## Dataset entries
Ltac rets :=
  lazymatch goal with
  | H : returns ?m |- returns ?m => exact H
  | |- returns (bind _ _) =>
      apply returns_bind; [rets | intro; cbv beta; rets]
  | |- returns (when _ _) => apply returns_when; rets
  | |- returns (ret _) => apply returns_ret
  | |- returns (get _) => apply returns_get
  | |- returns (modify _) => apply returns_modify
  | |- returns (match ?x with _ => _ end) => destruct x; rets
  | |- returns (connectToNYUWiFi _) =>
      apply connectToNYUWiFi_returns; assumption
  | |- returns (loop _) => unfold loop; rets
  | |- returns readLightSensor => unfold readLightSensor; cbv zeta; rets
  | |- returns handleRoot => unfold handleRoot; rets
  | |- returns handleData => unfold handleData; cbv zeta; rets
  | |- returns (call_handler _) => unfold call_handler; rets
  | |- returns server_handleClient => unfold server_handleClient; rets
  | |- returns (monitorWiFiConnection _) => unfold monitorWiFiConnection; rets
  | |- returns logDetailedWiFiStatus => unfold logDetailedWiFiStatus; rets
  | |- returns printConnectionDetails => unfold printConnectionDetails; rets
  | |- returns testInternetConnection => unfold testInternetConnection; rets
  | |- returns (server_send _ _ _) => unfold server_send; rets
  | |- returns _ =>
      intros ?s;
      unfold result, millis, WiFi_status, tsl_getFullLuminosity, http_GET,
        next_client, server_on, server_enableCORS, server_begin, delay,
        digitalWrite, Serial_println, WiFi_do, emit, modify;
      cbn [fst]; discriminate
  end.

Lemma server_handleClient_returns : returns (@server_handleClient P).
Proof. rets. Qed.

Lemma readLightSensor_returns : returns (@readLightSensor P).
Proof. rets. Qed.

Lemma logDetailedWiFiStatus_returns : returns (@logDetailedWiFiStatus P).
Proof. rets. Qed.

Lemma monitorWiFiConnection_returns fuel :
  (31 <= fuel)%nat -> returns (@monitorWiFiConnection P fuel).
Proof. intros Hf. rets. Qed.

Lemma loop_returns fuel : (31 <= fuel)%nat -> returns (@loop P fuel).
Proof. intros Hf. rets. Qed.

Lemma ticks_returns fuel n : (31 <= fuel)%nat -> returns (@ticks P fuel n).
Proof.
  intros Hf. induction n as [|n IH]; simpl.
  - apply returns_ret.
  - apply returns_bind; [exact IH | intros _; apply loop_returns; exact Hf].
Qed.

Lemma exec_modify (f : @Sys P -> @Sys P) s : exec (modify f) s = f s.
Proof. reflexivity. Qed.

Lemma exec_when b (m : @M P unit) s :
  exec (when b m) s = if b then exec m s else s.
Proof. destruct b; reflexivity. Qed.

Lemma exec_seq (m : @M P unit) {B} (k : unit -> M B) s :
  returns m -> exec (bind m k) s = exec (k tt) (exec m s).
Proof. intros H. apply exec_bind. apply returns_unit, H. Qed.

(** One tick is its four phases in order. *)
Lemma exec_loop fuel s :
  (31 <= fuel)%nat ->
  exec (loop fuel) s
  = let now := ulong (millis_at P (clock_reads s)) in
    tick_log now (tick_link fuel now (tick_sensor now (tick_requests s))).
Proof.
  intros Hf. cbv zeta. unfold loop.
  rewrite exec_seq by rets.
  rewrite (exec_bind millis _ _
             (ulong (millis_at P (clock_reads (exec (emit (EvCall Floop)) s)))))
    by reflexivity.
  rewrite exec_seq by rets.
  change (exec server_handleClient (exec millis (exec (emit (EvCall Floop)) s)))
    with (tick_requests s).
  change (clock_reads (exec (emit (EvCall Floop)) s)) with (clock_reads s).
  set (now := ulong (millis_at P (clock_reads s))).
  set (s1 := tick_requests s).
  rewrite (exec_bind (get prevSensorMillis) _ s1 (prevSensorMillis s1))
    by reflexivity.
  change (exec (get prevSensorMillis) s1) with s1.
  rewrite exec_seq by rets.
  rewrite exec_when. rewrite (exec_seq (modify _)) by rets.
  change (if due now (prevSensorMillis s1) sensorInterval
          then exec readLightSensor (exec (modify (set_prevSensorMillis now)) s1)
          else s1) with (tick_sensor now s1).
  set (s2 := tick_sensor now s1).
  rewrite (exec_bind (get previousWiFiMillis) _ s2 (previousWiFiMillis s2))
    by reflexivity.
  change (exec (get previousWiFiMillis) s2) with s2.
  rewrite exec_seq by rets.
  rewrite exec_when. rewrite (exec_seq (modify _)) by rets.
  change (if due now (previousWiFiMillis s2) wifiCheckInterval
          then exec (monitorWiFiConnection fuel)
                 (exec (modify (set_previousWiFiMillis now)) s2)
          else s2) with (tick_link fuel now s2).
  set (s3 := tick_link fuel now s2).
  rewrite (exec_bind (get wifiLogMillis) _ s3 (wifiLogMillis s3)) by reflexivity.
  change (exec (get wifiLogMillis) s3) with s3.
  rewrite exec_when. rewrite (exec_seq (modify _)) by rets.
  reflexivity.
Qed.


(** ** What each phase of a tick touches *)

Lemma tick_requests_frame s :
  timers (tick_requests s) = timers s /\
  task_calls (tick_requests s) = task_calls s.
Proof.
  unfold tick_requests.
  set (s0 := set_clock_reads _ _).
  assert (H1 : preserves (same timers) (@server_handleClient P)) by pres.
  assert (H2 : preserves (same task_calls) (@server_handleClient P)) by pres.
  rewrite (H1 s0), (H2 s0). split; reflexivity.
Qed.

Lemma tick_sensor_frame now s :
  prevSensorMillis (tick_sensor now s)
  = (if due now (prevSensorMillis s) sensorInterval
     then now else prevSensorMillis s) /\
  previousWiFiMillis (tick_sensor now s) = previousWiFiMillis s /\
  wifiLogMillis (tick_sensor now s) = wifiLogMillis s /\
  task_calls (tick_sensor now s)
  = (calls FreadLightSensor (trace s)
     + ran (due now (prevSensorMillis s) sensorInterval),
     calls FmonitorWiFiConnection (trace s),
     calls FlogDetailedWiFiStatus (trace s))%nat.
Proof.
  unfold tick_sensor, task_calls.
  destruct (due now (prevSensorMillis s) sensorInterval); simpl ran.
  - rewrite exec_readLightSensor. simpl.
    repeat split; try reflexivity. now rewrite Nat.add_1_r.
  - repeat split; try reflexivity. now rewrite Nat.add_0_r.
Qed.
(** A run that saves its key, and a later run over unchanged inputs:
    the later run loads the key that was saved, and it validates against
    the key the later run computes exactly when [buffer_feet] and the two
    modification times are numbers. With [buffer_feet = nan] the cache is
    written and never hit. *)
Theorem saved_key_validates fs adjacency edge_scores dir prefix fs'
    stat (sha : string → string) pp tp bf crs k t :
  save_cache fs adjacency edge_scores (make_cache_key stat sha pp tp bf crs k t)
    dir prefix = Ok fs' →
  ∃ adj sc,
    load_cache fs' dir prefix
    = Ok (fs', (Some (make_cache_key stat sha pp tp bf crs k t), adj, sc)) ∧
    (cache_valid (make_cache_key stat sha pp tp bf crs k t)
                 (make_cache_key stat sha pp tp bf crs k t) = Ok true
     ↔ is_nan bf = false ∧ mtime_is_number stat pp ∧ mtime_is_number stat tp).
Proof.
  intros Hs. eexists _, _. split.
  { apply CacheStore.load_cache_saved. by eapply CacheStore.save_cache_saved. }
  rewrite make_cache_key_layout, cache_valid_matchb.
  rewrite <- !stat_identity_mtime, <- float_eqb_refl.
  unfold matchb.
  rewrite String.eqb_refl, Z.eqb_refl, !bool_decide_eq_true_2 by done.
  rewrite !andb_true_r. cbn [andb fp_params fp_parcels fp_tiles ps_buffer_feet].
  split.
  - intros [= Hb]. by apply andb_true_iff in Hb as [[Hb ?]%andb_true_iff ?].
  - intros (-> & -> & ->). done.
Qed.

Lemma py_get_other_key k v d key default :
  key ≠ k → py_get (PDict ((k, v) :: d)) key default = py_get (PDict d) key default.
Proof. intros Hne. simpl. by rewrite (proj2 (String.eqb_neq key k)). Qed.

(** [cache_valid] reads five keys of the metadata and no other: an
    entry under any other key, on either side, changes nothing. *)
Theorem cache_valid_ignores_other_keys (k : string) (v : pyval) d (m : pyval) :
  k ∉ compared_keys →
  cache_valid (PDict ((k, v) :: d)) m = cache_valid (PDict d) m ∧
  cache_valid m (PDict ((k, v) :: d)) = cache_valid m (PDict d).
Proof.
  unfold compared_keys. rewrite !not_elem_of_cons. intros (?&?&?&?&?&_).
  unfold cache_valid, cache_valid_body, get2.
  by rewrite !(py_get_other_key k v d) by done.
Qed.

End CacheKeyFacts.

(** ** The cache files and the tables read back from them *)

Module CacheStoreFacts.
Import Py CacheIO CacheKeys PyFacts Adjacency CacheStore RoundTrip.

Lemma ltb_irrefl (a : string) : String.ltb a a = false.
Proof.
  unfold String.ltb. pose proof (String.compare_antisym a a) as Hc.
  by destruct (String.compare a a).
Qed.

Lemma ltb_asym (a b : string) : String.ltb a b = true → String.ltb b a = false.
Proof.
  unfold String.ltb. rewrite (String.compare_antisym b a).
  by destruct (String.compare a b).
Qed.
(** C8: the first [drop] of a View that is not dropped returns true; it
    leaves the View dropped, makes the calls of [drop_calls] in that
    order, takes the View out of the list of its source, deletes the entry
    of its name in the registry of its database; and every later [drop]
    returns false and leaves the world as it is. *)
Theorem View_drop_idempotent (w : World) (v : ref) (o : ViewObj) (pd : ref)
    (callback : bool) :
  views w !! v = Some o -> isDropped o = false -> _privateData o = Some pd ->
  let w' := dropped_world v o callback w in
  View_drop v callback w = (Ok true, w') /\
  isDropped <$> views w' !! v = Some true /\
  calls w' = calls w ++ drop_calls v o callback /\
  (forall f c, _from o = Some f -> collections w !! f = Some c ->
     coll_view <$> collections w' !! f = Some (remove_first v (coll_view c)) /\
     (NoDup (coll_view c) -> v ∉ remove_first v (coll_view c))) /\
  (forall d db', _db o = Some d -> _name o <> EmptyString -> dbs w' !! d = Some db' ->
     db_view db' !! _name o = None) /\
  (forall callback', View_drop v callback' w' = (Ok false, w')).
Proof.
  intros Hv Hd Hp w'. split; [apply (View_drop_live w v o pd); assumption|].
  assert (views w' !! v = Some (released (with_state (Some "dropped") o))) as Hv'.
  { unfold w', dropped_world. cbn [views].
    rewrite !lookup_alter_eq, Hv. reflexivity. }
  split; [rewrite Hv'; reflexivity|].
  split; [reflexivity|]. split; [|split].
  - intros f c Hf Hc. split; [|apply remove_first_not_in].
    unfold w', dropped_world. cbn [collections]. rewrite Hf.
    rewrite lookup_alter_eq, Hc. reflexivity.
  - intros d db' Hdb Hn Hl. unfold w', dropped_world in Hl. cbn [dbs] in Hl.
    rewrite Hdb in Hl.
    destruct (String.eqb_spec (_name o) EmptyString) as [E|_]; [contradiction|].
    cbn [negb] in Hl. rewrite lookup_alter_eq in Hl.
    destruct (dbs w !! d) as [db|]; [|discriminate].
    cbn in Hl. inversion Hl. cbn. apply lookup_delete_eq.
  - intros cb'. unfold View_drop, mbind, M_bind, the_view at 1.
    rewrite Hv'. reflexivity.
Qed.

## What is required
Write down, word for word, the lines above from the one containing "ran (due now" through the one containing "written and never hit. *)", both ends included.

## Response for this exercise
     + ran (due now (prevSensorMillis s) sensorInterval),
     calls FmonitorWiFiConnection (trace s),
     calls FlogDetailedWiFiStatus (trace s))%nat.
Proof.
  unfold tick_sensor, task_calls.
  destruct (due now (prevSensorMillis s) sensorInterval); simpl ran.
  - rewrite exec_readLightSensor. simpl.
    repeat split; try reflexivity. now rewrite Nat.add_1_r.
  - repeat split; try reflexivity. now rewrite Nat.add_0_r.
Qed.
(** A run that saves its key, and a later run over unchanged inputs:
    the later run loads the key that was saved, and it validates against
    the key the later run computes exactly when [buffer_feet] and the two
    modification times are numbers. With [buffer_feet = nan] the cache is
    written and never hit. *)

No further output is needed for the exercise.